Le blog d'Alain Dubois, Saturnin Pojarski et Augustin Lunier
30 Janvier 2022
Dans cette lettre à l’Union européenne, cinq anciens Premiers Ministres japonais exhortent celle-ci à ne pas inclure l’énergie nucléaire parmi les « énergies vertes » bénéficiant de facilités d’investissements.
Dans mon billet d’hier consacré aux relations entre « la gauche » et le nucléaire (Peut-on être de gauche…), j’évoquais une lettre de cinq anciens Premiers Ministres japonais à l’Union européenne l’exhortant à ne pas inclure l’énergie nucléaire parmi les « énergies vertes », ce qui permettrait à celle-ci de bénéficier de la part de l’UE de facilités d’investissements. Une traduction de cette lettre est ici présentée.
Notes : (1) La formule « taxonomie de l’UE » employée dans cette lettre désigne un système de classification des activités économiques ayant un impact favorable et durable sur l’environnement, dont l’objectif est d’orienter les investissements vers les activités dites « vertes ». <https://www.carbone4.com/analyse-taxonomie-europeenne>.

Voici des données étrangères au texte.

(* ===== verification/Typed.v ===== *)
(** * What a page can hold

    Types of the data on disk: whatever bytes the database file consists of, a
    node read from it is well typed - its keys and values are byte strings of
    legal length, its children page numbers, as many as its shape asks for -
    or reading it fails. *)

From S2P Require Import Prelude Freelist Meta Node Float32 Dal.

Open Scope Z_scope.

Definition is_byte (b : Z) : Prop := 0 <= b < 256.
Abbreviation byte_string := (Forall is_byte).

Record item_typed (it : Item) : Prop := {
  it_key : byte_string (key it);
  it_value : byte_string (value it)
}.

(** The node [pn] as [getNode] may return it. *)
Record node_typed (ps pn : Z) (n : node) : Prop := {
  nt_page : pageNum n = pn;
  nt_children : children_ok n;
  nt_items : Forall item_typed (items n);
  nt_lengths : Forall item_ok (items n);
  nt_kids : Forall is_pgnum (childNodes n);
  nt_size : nodeSize n <= ps
}.

(** The file is a sequence of bytes. *)
Definition file_typed (d : dal) : Prop := forall f, file d = Some f -> byte_string f.

Lemma sub_list_typed pos n l : byte_string l -> byte_string (sub_list pos n l).
Proof. intros H. by apply Forall_take, Forall_drop. Qed.

Lemma le_value_range l : byte_string l -> 0 <= le_value l < 256 ^ Z.of_nat (length l).
Proof.
  induction 1 as [|b l Hb _ IH]; [done|]. unfold le_value; fold le_value. cbn [length].
  rewrite Nat2Z.inj_succ, Z.pow_succ_r by lia. unfold is_byte in Hb. lia.
Qed.

Lemma get_le_typed n pos buf v : byte_string buf -> get_le n pos buf = Ok v -> 0 <= v < 256 ^ Z.of_nat n.
Proof.
  intros Hb. unfold get_le. case_decide as Hl; [|done]. intros [= <-].
  pose proof (le_value_range (sub_list pos n buf) (sub_list_typed _ _ _ Hb)) as H. by rewrite length_sub_list in H.
Qed.

Lemma slice_of_typed lo hi buf s : byte_string buf -> slice_of lo hi buf = Ok s -> byte_string s.
Proof. intros Hb. unfold slice_of. case_decide; [|done]. intros [= <-]. by apply sub_list_typed. Qed.

Lemma get_cell_typed pos buf it : byte_string buf -> get_cell pos buf = Ok it -> item_typed it.
Proof.
  intros Hb. unfold get_cell. intros (off & _ & (klen & _ & (k & Hk & (vlen & _ & (v & Hv & [= <-])%bind_out_inv)%bind_out_inv)%bind_out_inv)%bind_out_inv)%bind_out_inv.
  split; by eapply slice_of_typed.
Qed.

Lemma get_items_typed leaf n : forall pos buf its kids pos',
  byte_string buf -> get_items leaf n pos buf = Ok (its, kids, pos') -> Forall item_typed its /\ Forall is_pgnum kids.
Proof.
  induction n as [|n IH]; intros pos buf its kids pos' Hb; [by intros [= <- <- _]|]. cbn [get_items].
  intros ([kid pos1] & Hkid & (it & Hit & ([[its' kids'] pos2] & Hr & [= <- <- <-])%bind_out_inv)%bind_out_inv)%bind_out_inv.
  destruct (IH _ _ _ _ _ Hb Hr) as [H1 H2]. split.
  - constructor; [by eapply get_cell_typed|done].
  - apply Forall_app. split; [|done]. destruct leaf; [by injection Hkid as <- _|].
    apply bind_out_inv in Hkid as (pn & Hpn & [= <- _]). constructor; [|constructor].
    pose proof (get_le_typed 8 _ _ _ Hb Hpn). unfold is_pgnum. done.
Qed.

Lemma deserialize_typed buf n :
  byte_string buf -> deserialize NewEmptyNode buf = Ok n -> Forall item_typed (items n) /\ Forall is_pgnum (childNodes n).
Proof.
  intros Hb. unfold deserialize.
  intros (leaf & _ & (cnt & _ & ([[its kids] pos] & Hr & Hn)%bind_out_inv)%bind_out_inv)%bind_out_inv.
  destruct (get_items_typed _ _ _ _ _ _ _ Hb Hr) as [H1 H2]. revert Hn. case_decide.
  - intros (pn & Hpn & [= <-])%bind_out_inv. split; [done|]. apply Forall_app. split; [done|].
    constructor; [|constructor]. pose proof (get_le_typed 8 _ _ _ Hb Hpn). unfold is_pgnum. done.
  - intros [= <-]. by split.
Qed.

Lemma validate_items_typed its : validate_items its = Ok tt -> Forall item_ok its.
Proof.
  induction its as [|it its IH]; [by constructor|]. cbn [validate_items]. repeat case_decide; try done.
  intros Hv. constructor; [|by apply IH]. unfold item_ok. lia.
Qed.

Lemma validate_typed n ps : validate n ps = Ok tt -> children_ok n /\ Forall item_ok (items n) /\ nodeSize n <= ps.
Proof.
  unfold validate. case_decide as Hc; [done|]. case_decide; [done|]. intros Hv. split; [|split; [by apply validate_items_typed|lia]].
  unfold children_ok. destruct (childNodes n) as [|c l]; [by left|right]. simpl in *. lia.
Qed.

Lemma readPage_typed pn d p d' : file_typed d -> readPage pn d = (Ok p, d') -> byte_string (data p).
Proof.
  intros Ht. unfold readPage. rewrite bind_getS. intros E.
  apply bind_inv in E as (bs & d1 & E & [= <- _]). cbn [data]. revert E. unfold ReadAt.
  destruct (negb (isOpen d)); [done|]. destruct (file d) as [f|] eqn:Ef; [|done]. repeat case_decide; try done.
  intros [= <- _]. apply sub_list_typed. by apply Ht.
Qed.

Lemma readPage_same pn d p d' : readPage pn d = (Ok p, d') -> d' = d.
Proof.
  unfold readPage. rewrite bind_getS. intros E. apply bind_inv in E as (bs & d1 & E & [= _ <-]). revert E. unfold ReadAt.
  destruct (negb (isOpen d)); [done|]. destruct (file d) as [f|]; [|done]. repeat case_decide; by intros [= _ <-] || done.
Qed.

(** ** Properties *)

(** C18: whatever the bytes of the file, a node that [getNode] returns is well
    typed: it has the number it was asked for, legal keys and values that are
    byte strings, no children or one more than items, children that are page
    numbers, and a size within the page. *)
Theorem getNode_typed pn d n d' :
  file_typed d -> Dal.getNode pn d = (Ok n, d') -> node_typed (pageSize d) pn n.
Proof.
  intros Ht E. unfold Dal.getNode in E. apply bind_inv in E as (p & d1 & E1 & E). pose proof (readPage_typed _ _ _ _ Ht E1) as Hp.
  rewrite bind_getS in E. apply bind_inv in E as (m & d2 & [= Em <-] & E). apply bind_inv in E as ([] & d3 & [= Ev _] & [= <- _]).
  destruct (deserialize_typed _ _ Hp Em) as [Hi Hk]. destruct (validate_typed _ _ Ev) as (Hc & Hl & Hs).
  rewrite (readPage_same _ _ _ _ E1) in Hs. by split.
Qed.

(** A file of two pages, the second with a leaf. *)
Definition typed_leaf : node := Node 0 [newItem [7] [8; 9]] [].
Definition typed_file : bytes :=
  Eval vm_compute in match Node.serialize typed_leaf (replicate 32 0) with Ok buf => replicate 32 255 ++ buf | _ => [] end.
Definition typed_dal : dal :=
  Dal 32 (MinFillPercent DefaultOptions) (MaxFillPercent DefaultOptions) (Some typed_file) true None newEmptyMeta newFreelist.

Lemma getNode_typed_witness : node_typed 32 1 (Node 1 [newItem [7] [8; 9]] []).
Proof.
  apply (getNode_typed 1 typed_dal (Node 1 [newItem [7] [8; 9]] []) typed_dal).
  - intros f [= <-]. repeat (constructor; [unfold is_byte; lia|]). constructor.
  - vm_compute. reflexivity.
Defined.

(2) L’un des signataires de la lettre ci-dessous est Kan Naoto, qui dirigeait le pays en mars 2011, lors de la catastrophe de Fukushima.

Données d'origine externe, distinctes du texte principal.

Lemma store_at_spec st s i x st' :
  slice_ok st s -> store_at s i x st = Ok st' ->
  view st' s = <[i := x]> (view st s) /\ (forall t, slice_ok st t -> slice_ok st' t) /\
  (forall t, slice_ok st t -> live_apart s t -> view st' t = view st t).
Proof.
  intros Hs E. unfold store_at in E. case_decide as Hi; [|done]. simplify_eq.
  pose proof Hs as [Hlc Hs'].
  split; [|split].
  - destruct (s_arr s) as [a|] eqn:Ea; [|lia]. destruct (length_arr st s Hs) as [Hl|?]; [|lia].
    unfold view. rewrite (arr_write_same st s (s_off s + i) [x]) by (done || by rewrite Ea).
    apply list_eq. intros j. destruct (decide (j < s_len s)).
    2:{ rewrite !lookup_ge_None_2; [done|..]; rewrite ?length_insert; unfold sub_list;
        rewrite length_take; lia. }
    rewrite sub_list_lookup by done. destruct (decide (j = i)) as [-> | Hne].
    + rewrite list_lookup_insert_eq by (rewrite length_sub_list; lia).
      unfold splice. rewrite lookup_app_r by (rewrite length_take; lia).
      rewrite length_take, Nat.min_l by lia. by rewrite Nat.sub_diag.
    + rewrite list_lookup_insert_ne by done. rewrite sub_list_lookup by done.
      unfold splice. destruct (decide (j < i)).
      * rewrite lookup_app_l by (rewrite length_take; lia). by rewrite lookup_take_lt by lia.
      * rewrite lookup_app_r by (rewrite length_take; lia). rewrite length_take, Nat.min_l by lia.
        rewrite lookup_app_r by (simpl; lia). rewrite lookup_drop. f_equal. simpl. lia.
  - intros t Ht. apply slice_ok_write; [done|done|lia|simpl; lia].
  - intros t Ht Hap. apply view_write_apart; [done|done|lia|simpl; lia|].
    unfold live_apart, apart in *. simpl. naive_solver lia.
Qed.
(** A slice whose array, if any, is not among the first [n]. *)
Definition fresh_from (n : nat) (s : slice) : Prop :=
  match s_arr s with Some a => n <= a | None => True end.

Lemma append_fresh n st s xs :
  fresh_from n s -> n <= length st ->
  let '(s', st') := append s xs st in
  fresh_from n s' /\ n <= length st' /\ take n st' = take n st.
Proof.
  intros Hs Hn. unfold append. case_decide.
  - unfold fresh_from, write_arr in *. cbn [s_arr]. destruct (s_arr s) as [a|]; [|done].
    rewrite length_insert. split; [done|]. split; [done|]. by rewrite take_insert_ge.
  - unfold fresh_from. cbn [s_arr]. rewrite length_app. split; [done|]. split; [lia|].
    by rewrite take_app_le.
Qed.

Lemma append_each_spec n st s xs :
  slice_ok st s -> fresh_from n s -> n <= length st ->
  let '(s', st') := append_each s xs st in
  view st' s' = view st s ++ xs /\ slice_ok st' s' /\ fresh_from n s' /\ take n st' = take n st.
Proof.
  revert st s. induction xs as [|x xs IH]; intros st s Hs Hf Hn; cbn [append_each].
  - by rewrite app_nil_r.
  - pose proof (append_spec st s [x] Hs) as Ha. pose proof (append_fresh n st s [x] Hf Hn) as Hb.
    destruct (append s [x] st) as [s1 st1]. destruct Ha as (Hv & Hok & _). destruct Hb as (Hf1 & Hn1 & Ht1).
    specialize (IH st1 s1 Hok Hf1 Hn1). destruct (append_each s1 xs st1) as [s2 st2].
    destruct IH as (Hv2 & Hok2 & Hf2 & Ht2). split; [|split; [done|split; [done|congruence]]].
    rewrite Hv2, Hv, <- app_assoc. done.
Qed.

Lemma view_prefix st st' s : slice_ok st s -> st `prefix_of` st' -> view st' s = view st s.
Proof.
  intros [_ Hs] [k ->]. apply view_eq. unfold arr. destruct (s_arr s) as [a|]; [|done].
  destruct Hs as (l & Hl & _). by rewrite (lookup_app_l_Some _ _ _ _ Hl), Hl.
Qed.

Lemma slice_ok_prefix st st' s : slice_ok st s -> st `prefix_of` st' -> slice_ok st' s.
Proof.
  intros [Hl Hs] [k ->]. split; [done|]. destruct (s_arr s) as [a|]; [|done].
  destruct Hs as (l & Hl' & ?). exists l. by rewrite (lookup_app_l_Some _ _ _ _ Hl').
Qed.

(** Slices of different generations of arrays are apart. *)
Lemma fresh_apart st st' s t lo hi :
  slice_ok st s -> slice_ok st' t -> fresh_from (length st) t -> apart s t lo hi.
Proof.
  intros [_ Hs] [Hc Ht] Hf. unfold apart, fresh_from in *. destruct (s_arr t) as [b|]; [|right; lia].
  left. destruct (s_arr s) as [a|]; [|done]. destruct Hs as (l & Hl & _).
  apply lookup_lt_Some in Hl. intros [= ->]. lia.
Qed.

Lemma fresh_apart_l st st' s t lo hi :
  slice_ok st s -> fresh_from (length st') s -> slice_ok st' t -> apart s t lo hi.
Proof.
  intros _ Hf [Hc Ht]. unfold apart, fresh_from in *. destruct (s_arr t) as [b|]; [|right; lia].
  destruct Ht as (l & Hl & _). apply lookup_lt_Some in Hl. left.
  destruct (s_arr s) as [a|]; [|done]. intros [= ->]. lia.
Qed.
End laws.

(** ** Slices that own their region of the array

    The region of a slice is [off, off + cap): what in-place appends and stores
    can reach.  Programs that cut, append to and store into one slice stay
    within its region or move to a new array; [slice_step] is that relation. *)

Definition region_apart (s t : slice) : Prop :=
  s_arr s <> s_arr t \/ s_off s + s_cap s <= s_off t \/ s_off t + s_cap t <= s_off s.

Definition sub_region (s' s : slice) : Prop :=
  s_arr s' = s_arr s /\ s_off s <= s_off s' /\ s_off s' + s_cap s' <= s_off s + s_cap s.

(** [s'] lives in the region of [s], or in an array newer than the first [n]. *)
Definition within (n : nat) (s' s : slice) : Prop :=
  sub_region s' s \/ (is_Some (s_arr s') /\ fresh_from n s').

Record slice_step {A} (st st' : list (list A)) (s s' : slice) : Prop := {
  step_grow : length st <= length st';
  step_ok : slice_ok st' s';
  step_keep : forall t, slice_ok st t -> slice_ok st' t;
  step_within : within (length st) s' s;
  step_frame : forall t, slice_ok st t -> region_apart s t -> view st' t = view st t
}.

#[export] Instance region_apart_sym : Symmetric region_apart.
Proof. intros s t. unfold region_apart. naive_solver. Qed.

Section steps.
Context {A : Type} {InhA : Inhabited A} {RT : GoRuntime}.
Implicit Types (st : list (list A)) (s t : slice) (xs : list A).

Lemma within_apart n s' s t st :
  within n s' s -> slice_ok st t -> length st <= n -> region_apart s t -> region_apart s' t.
Proof.
  intros [(E & H1 & H2)|[[a Ha] Hf]] [Hc Ht] Hn Hs; unfold region_apart, fresh_from in *.
  - rewrite E. intuition lia.
  - rewrite Ha in *. left. intros Hb. rewrite <- Hb in Ht. destruct Ht as (l & Hl & _).
    apply lookup_lt_Some in Hl. lia.
Qed.

Lemma fresh_region_apart st st' s t :
  slice_ok st t -> fresh_from (length st) s -> slice_ok st' s -> region_apart s t.
Proof.
  intros [_ Ht] Hf [_ Hs]. unfold region_apart, fresh_from in *.
  destruct (s_arr s) as [a|], (s_arr t) as [b|]; [|by left..|lia].
  destruct Ht as (l & Hl & _). apply lookup_lt_Some in Hl. left. intros [= ->]. lia.
Qed.

Lemma within_refl n s : within n s s.
Proof. left. by split. Qed.

Lemma within_trans n m s1 s2 s3 : n <= m -> within m s3 s2 -> within n s2 s1 -> within n s3 s1.
Proof.
  intros Hnm [(E & H1 & H2)|[[a Ha] Hf]] H.
  - destruct H as [(E' & H3 & H4)|[Ha Hf]].
    + left. split; [congruence|lia].
    + right. unfold fresh_from in *. by rewrite E.
  - right. unfold fresh_from in *. rewrite Ha in *. split; [done|lia].
Qed.

Lemma slice_step_refl st s : slice_ok st s -> slice_step st st s s.
Proof. intros. split; auto using within_refl. Qed.

Lemma slice_step_trans st1 st2 st3 s1 s2 s3 :
  slice_step st1 st2 s1 s2 -> slice_step st2 st3 s2 s3 -> slice_step st1 st3 s1 s3.
Proof.
  intros [G1 O1 K1 W1 F1] [G2 O2 K2 W2 F2]. split; auto.
  - lia.
  - by eapply within_trans.
  - intros t Ht Hap. rewrite F2; [by apply F1|by apply K1|].
    by eapply within_apart.
Qed.

Lemma subslice_step st s lo hi s' :
  slice_ok st s -> subslice s lo hi = Ok s' -> slice_step st st s s'.
Proof.
  intros Hs E. unfold subslice in E. case_decide as Hb; [|done]. simplify_eq. split; auto.
  - destruct Hs as [Hl Hs]. split; [simpl; lia|]. cbn [s_arr s_off s_cap].
    destruct (s_arr s) as [a|]; [|lia]. destruct Hs as (l & ? & ?). exists l. split; [done|lia].
  - left. split; [done|simpl; lia].
Qed.

Lemma region_spare s t :
  s_len s <= s_cap s -> s_len t <= s_cap t -> region_apart s t -> spare_apart s t /\ live_apart s t.
Proof. intros Hs Ht. unfold region_apart, spare_apart, live_apart, apart. intuition lia. Qed.

Lemma append_step st s xs :
  slice_ok st s ->
  let '(s', st') := append s xs st in
  slice_step st st' s s' /\ view st' s' = view st s ++ xs.
Proof.
  intros Hs. pose proof (append_spec st s xs Hs) as H. unfold append in *. case_decide as Hfit.
  - destruct H as (Hv & Hok & Hk & Hf). split; [|done]. split; auto.
    + unfold write_arr. destruct (s_arr s); [by rewrite length_insert|done].
    + left. by split.
    + intros t Ht Hap. apply Hf; [done|]. apply region_spare; [apply Hs|apply Ht|done].
  - destruct H as (Hv & Hok & Hk & Hf). split; [|done]. split; auto.
    + rewrite length_app. lia.
    + right. split; [done|]. unfold fresh_from. simpl. lia.
    + intros t Ht Hap. apply Hf; [done|]. apply region_spare; [apply Hs|apply Ht|done].
Qed.

Lemma store_at_ok st s i x :
  slice_ok st s -> i < s_len s ->
  exists st', store_at s i x st = Ok st' /\ slice_step st st' s s /\ view st' s = <[i := x]> (view st s).
Proof.
  intros Hs Hi. exists (write_arr st s (s_off s + i) [x]).
  assert (store_at s i x st = Ok (write_arr st s (s_off s + i) [x])) as E
    by (unfold store_at; by rewrite decide_True).
  pose proof (store_at_spec st s i x _ Hs E) as (Hv & Hk & Hf).
  split; [done|]. split; [|done]. split; auto using within_refl.
  - unfold write_arr. destruct (s_arr s); [by rewrite length_insert|done].
  - intros t Ht Hap. apply Hf; [done|]. apply region_spare; [apply Hs|apply Ht|done].
Qed.

(** Cutting a slice always succeeds inside its length, and shows the part. *)
Lemma slice_to_ok st s hi :
  slice_ok st s -> hi <= s_len s ->
  exists s', slice_to s hi = Ok s' /\ slice_step st st s s' /\ view st s' = take hi (view st s) /\ s_len s' = hi.
Proof.
  intros Hs Hhi. eexists. unfold slice_to, subslice. rewrite decide_True by (destruct Hs; lia).
  split; [done|]. assert (subslice s 0 hi = Ok (Slice (s_arr s) (s_off s + 0) (hi - 0) (s_cap s - 0))) as E
    by (unfold subslice; rewrite decide_True; [done|destruct Hs; lia]).
  split; [by eapply subslice_step|]. split; [|simpl; lia].
  destruct (subslice_spec st s 0 hi _ Hs E Hhi) as [-> _]. unfold sub_list. by rewrite drop_0, Nat.sub_0_r.
Qed.

Lemma slice_from_ok st s lo :
  slice_ok st s -> lo <= s_len s ->
  exists s', slice_from s lo = Ok s' /\ slice_step st st s s' /\ view st s' = drop lo (view st s) /\
    s_len s' = s_len s - lo.
Proof.
  intros Hs Hlo. eexists. unfold slice_from.
  assert (subslice s lo (s_len s) = Ok (Slice (s_arr s) (s_off s + lo) (s_len s - lo) (s_cap s - lo))) as E
    by (unfold subslice; rewrite decide_True; [done|destruct Hs; lia]).
  split; [exact E|]. split; [by eapply subslice_step|]. split; [|done].
  destruct (subslice_spec st s lo (s_len s) _ Hs E (le_n _)) as [-> _]. unfold sub_list.
  apply take_ge. rewrite length_drop, length_view by done. lia.
Qed.
End steps.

(3) Merci à Jean pour m’avoir indiqué l’existence de cette lettre, sur laquelle les médias et sites français font pour l’instant silence.
27 janvier 2022
Destinataire :
Mme Ursula von der Leyen,
Présidente de la Commission européenne
Une société sans nucléaire et sans carbone est possible
Il faut exclure l’énergie nucléaire de la taxonomie de l’UE
En tant qu’anciens premiers ministres du Japon, nous avons été choqués d’apprendre que la Commission européenne prévoit d’inclure l’énergie nucléaire dans la taxonomie de l’UE, qui est conçue pour faciliter des investissements dans des projets luttant contre le changement climatique ou liés à la durabilité.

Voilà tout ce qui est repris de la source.